- _ACTIVITY_: Working from the listing below, pick each line containing the word "impls" and copy it.

- - - - - - -

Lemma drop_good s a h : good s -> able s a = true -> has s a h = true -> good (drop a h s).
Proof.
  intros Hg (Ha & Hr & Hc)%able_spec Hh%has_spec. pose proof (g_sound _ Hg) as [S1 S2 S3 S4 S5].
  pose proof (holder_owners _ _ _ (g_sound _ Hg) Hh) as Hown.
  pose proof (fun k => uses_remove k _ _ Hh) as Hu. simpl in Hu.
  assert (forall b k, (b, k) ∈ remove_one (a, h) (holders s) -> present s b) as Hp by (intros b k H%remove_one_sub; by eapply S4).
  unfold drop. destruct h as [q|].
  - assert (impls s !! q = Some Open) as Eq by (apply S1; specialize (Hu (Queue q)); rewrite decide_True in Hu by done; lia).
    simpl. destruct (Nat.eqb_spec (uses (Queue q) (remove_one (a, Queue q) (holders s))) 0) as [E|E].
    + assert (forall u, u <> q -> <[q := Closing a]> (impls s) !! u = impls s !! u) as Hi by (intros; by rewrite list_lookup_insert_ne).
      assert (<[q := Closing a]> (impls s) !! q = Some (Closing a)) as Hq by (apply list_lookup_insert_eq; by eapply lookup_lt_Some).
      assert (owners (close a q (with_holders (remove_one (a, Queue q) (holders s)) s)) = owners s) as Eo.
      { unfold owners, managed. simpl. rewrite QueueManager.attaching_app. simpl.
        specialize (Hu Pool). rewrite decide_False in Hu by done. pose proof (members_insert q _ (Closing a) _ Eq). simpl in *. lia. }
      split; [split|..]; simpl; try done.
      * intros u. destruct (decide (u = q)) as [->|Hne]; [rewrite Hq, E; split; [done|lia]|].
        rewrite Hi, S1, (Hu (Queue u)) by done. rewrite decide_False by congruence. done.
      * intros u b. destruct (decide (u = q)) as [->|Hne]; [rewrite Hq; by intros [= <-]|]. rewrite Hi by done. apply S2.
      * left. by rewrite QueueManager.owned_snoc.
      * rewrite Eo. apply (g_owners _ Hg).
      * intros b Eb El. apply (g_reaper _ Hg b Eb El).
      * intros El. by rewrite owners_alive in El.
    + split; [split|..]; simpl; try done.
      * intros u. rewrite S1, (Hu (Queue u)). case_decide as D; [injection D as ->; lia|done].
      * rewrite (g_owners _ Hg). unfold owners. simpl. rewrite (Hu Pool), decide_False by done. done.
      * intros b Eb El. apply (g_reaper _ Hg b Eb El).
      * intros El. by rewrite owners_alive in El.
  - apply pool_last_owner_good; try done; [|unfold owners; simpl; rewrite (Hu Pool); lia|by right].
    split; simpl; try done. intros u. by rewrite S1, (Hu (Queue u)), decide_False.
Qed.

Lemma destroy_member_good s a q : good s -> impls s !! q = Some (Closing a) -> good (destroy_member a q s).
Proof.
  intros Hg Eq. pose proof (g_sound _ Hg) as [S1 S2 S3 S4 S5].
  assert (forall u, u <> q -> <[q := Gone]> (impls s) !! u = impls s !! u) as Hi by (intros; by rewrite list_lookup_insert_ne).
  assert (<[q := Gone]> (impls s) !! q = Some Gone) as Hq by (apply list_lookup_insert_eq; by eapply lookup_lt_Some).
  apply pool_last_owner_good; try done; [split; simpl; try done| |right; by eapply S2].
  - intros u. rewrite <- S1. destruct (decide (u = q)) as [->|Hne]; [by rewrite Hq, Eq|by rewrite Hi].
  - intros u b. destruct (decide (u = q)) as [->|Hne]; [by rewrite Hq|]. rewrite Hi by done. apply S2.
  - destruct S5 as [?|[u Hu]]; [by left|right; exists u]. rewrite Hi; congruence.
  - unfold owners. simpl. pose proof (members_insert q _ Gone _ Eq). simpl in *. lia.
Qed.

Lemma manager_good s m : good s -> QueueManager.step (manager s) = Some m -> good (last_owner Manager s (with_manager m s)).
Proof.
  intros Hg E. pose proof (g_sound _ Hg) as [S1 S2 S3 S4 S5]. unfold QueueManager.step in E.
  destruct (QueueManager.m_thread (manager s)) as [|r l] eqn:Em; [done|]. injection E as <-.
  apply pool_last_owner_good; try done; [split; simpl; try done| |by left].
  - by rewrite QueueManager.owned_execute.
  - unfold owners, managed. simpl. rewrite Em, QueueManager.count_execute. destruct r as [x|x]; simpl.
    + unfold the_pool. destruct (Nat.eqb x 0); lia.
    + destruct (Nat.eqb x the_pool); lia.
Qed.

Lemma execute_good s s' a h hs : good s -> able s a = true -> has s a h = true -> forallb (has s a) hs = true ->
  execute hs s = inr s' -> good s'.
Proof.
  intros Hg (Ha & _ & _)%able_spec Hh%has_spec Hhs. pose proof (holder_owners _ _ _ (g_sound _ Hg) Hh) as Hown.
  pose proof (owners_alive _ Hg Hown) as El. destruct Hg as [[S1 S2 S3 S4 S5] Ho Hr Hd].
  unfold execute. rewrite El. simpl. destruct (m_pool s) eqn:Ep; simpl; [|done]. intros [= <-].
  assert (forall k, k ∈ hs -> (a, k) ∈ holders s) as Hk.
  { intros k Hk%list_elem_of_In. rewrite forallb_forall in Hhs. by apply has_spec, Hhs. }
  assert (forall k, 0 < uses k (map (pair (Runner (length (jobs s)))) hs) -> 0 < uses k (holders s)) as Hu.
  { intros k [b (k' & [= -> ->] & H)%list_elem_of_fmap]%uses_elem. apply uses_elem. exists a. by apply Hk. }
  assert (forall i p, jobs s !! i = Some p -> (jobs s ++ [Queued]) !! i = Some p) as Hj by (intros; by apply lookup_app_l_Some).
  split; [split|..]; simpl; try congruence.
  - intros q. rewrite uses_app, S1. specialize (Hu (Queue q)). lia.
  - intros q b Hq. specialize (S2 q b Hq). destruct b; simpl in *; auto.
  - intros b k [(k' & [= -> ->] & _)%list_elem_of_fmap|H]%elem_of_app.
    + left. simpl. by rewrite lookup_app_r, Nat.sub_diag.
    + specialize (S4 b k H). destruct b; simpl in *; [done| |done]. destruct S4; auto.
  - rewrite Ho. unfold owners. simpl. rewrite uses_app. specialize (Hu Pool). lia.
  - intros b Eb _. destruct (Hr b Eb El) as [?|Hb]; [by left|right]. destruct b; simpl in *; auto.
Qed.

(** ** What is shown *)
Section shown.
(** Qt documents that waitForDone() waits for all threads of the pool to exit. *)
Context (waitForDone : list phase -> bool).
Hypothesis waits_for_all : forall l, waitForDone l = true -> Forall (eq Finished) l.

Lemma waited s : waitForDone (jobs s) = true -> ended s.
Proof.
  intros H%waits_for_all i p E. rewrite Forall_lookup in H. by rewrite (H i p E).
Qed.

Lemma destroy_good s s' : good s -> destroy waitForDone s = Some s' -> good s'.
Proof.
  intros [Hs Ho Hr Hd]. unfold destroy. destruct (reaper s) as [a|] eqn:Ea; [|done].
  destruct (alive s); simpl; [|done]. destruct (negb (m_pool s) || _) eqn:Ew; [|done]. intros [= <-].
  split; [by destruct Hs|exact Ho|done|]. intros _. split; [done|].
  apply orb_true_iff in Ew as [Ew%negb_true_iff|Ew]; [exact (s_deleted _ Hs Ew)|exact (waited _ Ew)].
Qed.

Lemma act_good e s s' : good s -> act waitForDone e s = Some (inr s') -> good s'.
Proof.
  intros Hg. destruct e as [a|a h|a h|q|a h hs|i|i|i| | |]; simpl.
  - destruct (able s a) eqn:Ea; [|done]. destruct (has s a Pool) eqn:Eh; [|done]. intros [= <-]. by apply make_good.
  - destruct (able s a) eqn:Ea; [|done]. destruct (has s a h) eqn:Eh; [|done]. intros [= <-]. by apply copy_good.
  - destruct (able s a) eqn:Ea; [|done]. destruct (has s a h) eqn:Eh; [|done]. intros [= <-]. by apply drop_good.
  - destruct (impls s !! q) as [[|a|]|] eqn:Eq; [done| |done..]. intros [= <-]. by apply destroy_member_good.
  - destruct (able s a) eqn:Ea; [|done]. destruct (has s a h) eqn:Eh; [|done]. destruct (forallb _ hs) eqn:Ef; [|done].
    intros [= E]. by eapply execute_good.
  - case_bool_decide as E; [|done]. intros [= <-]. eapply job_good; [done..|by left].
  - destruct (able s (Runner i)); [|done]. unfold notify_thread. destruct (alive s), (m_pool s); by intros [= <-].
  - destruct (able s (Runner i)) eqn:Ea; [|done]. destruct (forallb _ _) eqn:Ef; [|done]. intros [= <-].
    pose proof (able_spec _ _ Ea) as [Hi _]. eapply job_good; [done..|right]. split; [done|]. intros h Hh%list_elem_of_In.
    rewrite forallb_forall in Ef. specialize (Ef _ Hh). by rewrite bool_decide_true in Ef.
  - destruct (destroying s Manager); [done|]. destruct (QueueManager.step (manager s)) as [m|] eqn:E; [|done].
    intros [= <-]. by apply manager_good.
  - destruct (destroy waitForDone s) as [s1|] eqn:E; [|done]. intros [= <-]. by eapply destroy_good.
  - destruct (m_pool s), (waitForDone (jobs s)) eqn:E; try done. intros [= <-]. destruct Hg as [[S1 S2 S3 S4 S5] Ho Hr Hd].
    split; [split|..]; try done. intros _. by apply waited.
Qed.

- - - - - - -

- _SOLUTION FOR THIS PROBLEM_:
  - assert (impls s !! q = Some Open) as Eq by (apply S1; specialize (Hu (Queue q)); rewrite decide_True in Hu by done; lia).
    + assert (forall u, u <> q -> <[q := Closing a]> (impls s) !! u = impls s !! u) as Hi by (intros; by rewrite list_lookup_insert_ne).
      assert (<[q := Closing a]> (impls s) !! q = Some (Closing a)) as Hq by (apply list_lookup_insert_eq; by eapply lookup_lt_Some).
Lemma destroy_member_good s a q : good s -> impls s !! q = Some (Closing a) -> good (destroy_member a q s).
  assert (forall u, u <> q -> <[q := Gone]> (impls s) !! u = impls s !! u) as Hi by (intros; by rewrite list_lookup_insert_ne).
  assert (<[q := Gone]> (impls s) !! q = Some Gone) as Hq by (apply list_lookup_insert_eq; by eapply lookup_lt_Some).
  - destruct (impls s !! q) as [[|a|]|] eqn:Eq; [done| |done..]. intros [= <-]. by apply destroy_member_good.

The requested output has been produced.